El cámara había llegado a la escena del bombardeo de la escuela muy poco después de la primera explosión. En la mayoría de grandes ciudades americanas hay mercado para los reporteros free-lance, equipos de dos personas que patrullan por los barrios como manadas de perros hambrientos. Piratean la señal de radio de la policía y a menudo llegan al incendio, al accidente múltiple o al bar tiroteado antes incluso que los polis, en busca de imágenes impactantes con los que ayudar a cadenas de televisión y canales por cable a llenar su siempre necesitada cuota de pantalla. La calidad del trabajo del cámara sugerían que era esa la procedencia de la cinta que estábamos viendo, aunque podía equivocarme. En una situación semejante, puede que mis propias manos tampoco se hubieran mantenido demasiado firmes. Cuando ves atrocidades por televisión, es fácil olvidar que —a pesar de su sensación de veracidad— ya han sido depuradas para nuestro bien y protección. Al ver a la gente alrededor de una fosa común en Bosnia la calidad casera de la cinta nos ayuda a olvidar que no nos están mostrando lo que hay en el interior, ni qué significan esos restos polvorientos para todas esas personas que realmente está allí; al contrario, observamos las imágenes cómodamente a través de un grueso cristal en el salón de una casa al otro lado del planeta. Incluso en la exhaustiva cobertura de la tragedia del World Trade Center nos ahorraron lo que vieron los servicios de emergencia. Estamos tan acostumbrados a la edición, a la pericia de los medios, que somos más conscientes de lo que se añade que de lo que se quita. No importa que sepamos cómo se hizo, el monstruo de látex nos sigue asustando visto en su contexto, y cuando miramos las noticias no nos preguntamos por qué el barrido de la cámara se detiene en ese momento en particular, de qué estaba salpicado el fotograma que ya no vimos. Son noticias suavizadas, sin necesidad de invertir dinero para grabarlas. Nos permiten escuchar los gritos, pero a un volumen aceptable y contextualizado, siempre y cuando se oiga al mismo tiempo la voz del narrador cuya sombría consternación inspira en sí misma cierta tranquilidad. «Esto está mal —nos dice la voz implícitamente—. Esto es malo. Pero es poco frecuente, y mejorará. Pasará, y al final todo irá bien.»El vídeo no tenía voz en off. No le habían hecho cortes. No decía nada. Simplemente mostraba.

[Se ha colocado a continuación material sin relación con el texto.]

(* ===== verification/MimeHeaders.v ===== *)
(** A written message has the headers that were meant and no others: folding a
    header and reading it back, line by line, and the header block as a
    whole. *)
From stdpp Require Import base tactics option list strings.
From Stdlib Require Import ZArith NArith Lia.
From S2P Require Import Prelude Utf8 Text Mime MimeSpec.

Local Open Scope N_scope.

(** No character of a line ending. *)
Definition clean (s : list N) : Prop := Forall (λ c, c ≠ CR ∧ c ≠ LF) s.

(** The same of a [str]. *)
Definition printed (s : str) : Prop := Forall (λ c, is_scalar c = true ∧ c ≠ CR ∧ c ≠ LF) s.

Lemma printed_clean s : printed s → clean s.
Proof. intros Hs. eapply Forall_impl; [exact Hs|]. by intros c (_ & ? & ?). Qed.

Lemma printed_valid s : printed s → valid s.
Proof. intros Hs. eapply Forall_impl; [exact Hs|]. by intros c (? & _ & _). Qed.

(** ** Words *)

Lemma words_space a : ∀ word c b, is_whitespace c = true →
  words_go word (a ++ c :: b) = words_go word a ++ split_whitespace b.
Proof.
  induction a as [|x a IH]; intros word c b Hc; cbn [words_go app].
  - rewrite Hc. by destruct word.
  - destruct (is_whitespace x); [|by apply IH]. destruct word; rewrite IH by done; done.
Qed.

Lemma words_app a c b : is_whitespace c = true →
  split_whitespace (a ++ c :: b) = split_whitespace a ++ split_whitespace b.
Proof. apply words_space. Qed.

Lemma words_cons c b : is_whitespace c = true → split_whitespace (c :: b) = split_whitespace b.
Proof. intros Hc. by apply (words_app [] c b). Qed.

Lemma words_sp b : split_whitespace (SP :: b) = split_whitespace b.
Proof. by apply words_cons. Qed.

Lemma words_trim_start s : split_whitespace (trim_start s) = split_whitespace s.
Proof.
  induction s as [|c s IH]; [done|]. unfold trim_start in *. cbn [drop_while].
  destruct (is_whitespace c) eqn:E; [|done]. by rewrite IH, words_cons.
Qed.

Lemma trim_end_split s : ∃ r, s = trim_end s ++ r ∧ forallb is_whitespace r = true.
Proof.
  unfold trim_end, drop_while_end. induction s as [|c s IH] using rev_ind; [by exists []|].
  rewrite rev_app_distr. cbn [rev app drop_while]. destruct (is_whitespace c) eqn:E.
  - destruct IH as (r & Hr & Hw). exists (r ++ [c]). rewrite forallb_app, Hw. simpl. rewrite E.
    split; [|done]. rewrite app_assoc. by rewrite <- Hr.
  - exists []. rewrite app_nil_r. cbn [rev]. by rewrite rev_involutive.
Qed.

Lemma words_blank r : forallb is_whitespace r = true → split_whitespace r = [].
Proof.
  induction r as [|c r IH]; [done|]. intros [Hc Hr]%andb_true_iff.
  by rewrite words_cons, IH.
Qed.
(* ===== verification/EmailSpec.v ===== *)
(** What the email plugin promises about messages: nothing a request supplies
    can become a header of its own in one that is sent; and reading one,
    whatever it holds, is bounded and stops at one kind of input only. *)
From stdpp Require Import base tactics option list strings.
From Stdlib Require Import ZArith NArith Lia Ascii.
From S2P Require Import Prelude Utf8 Json Text Mime MimeSpec MimeHeaders Calendar Email.

Local Open Scope N_scope.

(** ** Strings *)

Lemma scalar_low c : c < 0xD800 → is_scalar c = true.
Proof. intros Hc. unfold is_scalar. by rewrite (proj2 (N.ltb_lt _ _)). Qed.

Lemma scalar_high c : 0xE000 ≤ c ≤ 0x10FFFF → is_scalar c = true.
Proof.
  intros Hc. unfold is_scalar, between. rewrite (proj2 (N.leb_le _ _)), (proj2 (N.leb_le _ _)) by lia.
  apply orb_true_r.
Qed.

Lemma three_scalar b0 b1 b2 : between 0xE0 b0 0xEF = true → second_of_three b0 b1 = true →
  is_scalar ((b0 mod 16) * 4096 + (b1 mod 64) * 64 + b2 mod 64) = true.
Proof.
  unfold second_of_three, continuation, between. rewrite !andb_true_iff, !N.leb_le. intros H0 H1.
  destruct (N.eqb_spec b0 0xE0) as [->|]; [apply scalar_low; divmods|].
  destruct (N.eqb_spec b0 0xED) as [->|]; rewrite !andb_true_iff, !N.leb_le in H1.
  - apply scalar_low. divmods.
  - destruct (N.lt_ge_cases b0 0xED); [apply scalar_low; divmods|apply scalar_high; divmods].
Qed.

Lemma four_scalar b0 b1 b2 b3 : between 0xF0 b0 0xF4 = true → second_of_four b0 b1 = true →
  is_scalar ((b0 mod 8) * 262144 + (b1 mod 64) * 4096 + (b2 mod 64) * 64 + b3 mod 64) = true.
Proof.
  unfold second_of_four, continuation, between. rewrite !andb_true_iff, !N.leb_le. intros H0 H1.
  destruct (N.eqb_spec b0 0xF0) as [->|]; rewrite ?andb_true_iff, ?N.leb_le in H1; [apply scalar_high; divmods|].
  destruct (N.eqb_spec b0 0xF4) as [->|]; rewrite ?andb_true_iff, ?N.leb_le in H1; apply scalar_high; divmods.
Qed.

(** What is decoded is a [str]. *)
Lemma decode_lossy_valid l : valid (decode_lossy l).
Proof.
  assert (is_scalar REPLACEMENT = true) as Hr by done.
  cut (∀ n l, (length l ≤ n)%nat → valid (decode_lossy l)); [by eauto|]. clear l.
  induction n as [|n IH]; intros [|b0 r0] Hl; simpl in Hl; [constructor|lia|constructor|].
  cbn [decode_lossy]. destruct (N.ltb_spec b0 0x80).
  { constructor; [apply scalar_low; lia|apply IH; lia]. }
  destruct (between 0xC2 b0 0xDF).
  { destruct r0 as [|b1 r1]; [by repeat constructor|]. simpl in Hl. destruct (continuation b1);
      (constructor; [|apply IH; simpl; lia]); [apply scalar_low; divmods|done]. }
  destruct (between 0xE0 b0 0xEF) eqn:E3.
  { destruct r0 as [|b1 r1]; [by repeat constructor|]. simpl in Hl.
    destruct (second_of_three b0 b1) eqn:E; [|constructor; [done|apply IH; simpl; lia]].
    destruct r1 as [|b2 r2]; [by repeat constructor|]. simpl in Hl. destruct (continuation b2);
      (constructor; [|apply IH; simpl; lia]); [by apply three_scalar|done]. }
  destruct (between 0xF0 b0 0xF4) eqn:E4; [|constructor; [done|apply IH; lia]].
  destruct r0 as [|b1 r1]; [by repeat constructor|]. simpl in Hl.
  destruct (second_of_four b0 b1) eqn:E; [|constructor; [done|apply IH; simpl; lia]].
  destruct r1 as [|b2 r2]; [by repeat constructor|]. simpl in Hl.
  destruct (continuation b2); [|constructor; [done|apply IH; simpl; lia]].
  destruct r2 as [|b3 r3]; [by repeat constructor|]. simpl in Hl. destruct (continuation b3);
    (constructor; [|apply IH; simpl; lia]); [by apply four_scalar|done].
Qed.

La sola explosión había destrozado la fachada de un robusto edificio municipal de dos plantas. Había proyectado a lo lejos toneladas de cemento, vidrio y metales desde un mismo punto y a una velocidad altísima. Esos materiales habían interactuado con otros semejantes y con sustancias más blandas. Gran cantidad de esos materiales habían saltado por los aires y habían caído como lluvia. Cuando llegó, el cámara —junto al técnico de sonido, cuyas despavoridas exclamaciones se oían a intervalos regulares— se había encontrado en el aparcamiento que había frente a la escuela tras rodear la zona devastada. De vez en cuando enfocaba el exterior del edificio que quedaba a su derecha, o el otro lado del aparcamiento, adonde la policía y las ambulancias comenzaban a llegar. Pero en general la cámara se limitaba a registrar lo que había justo delante del objetivo.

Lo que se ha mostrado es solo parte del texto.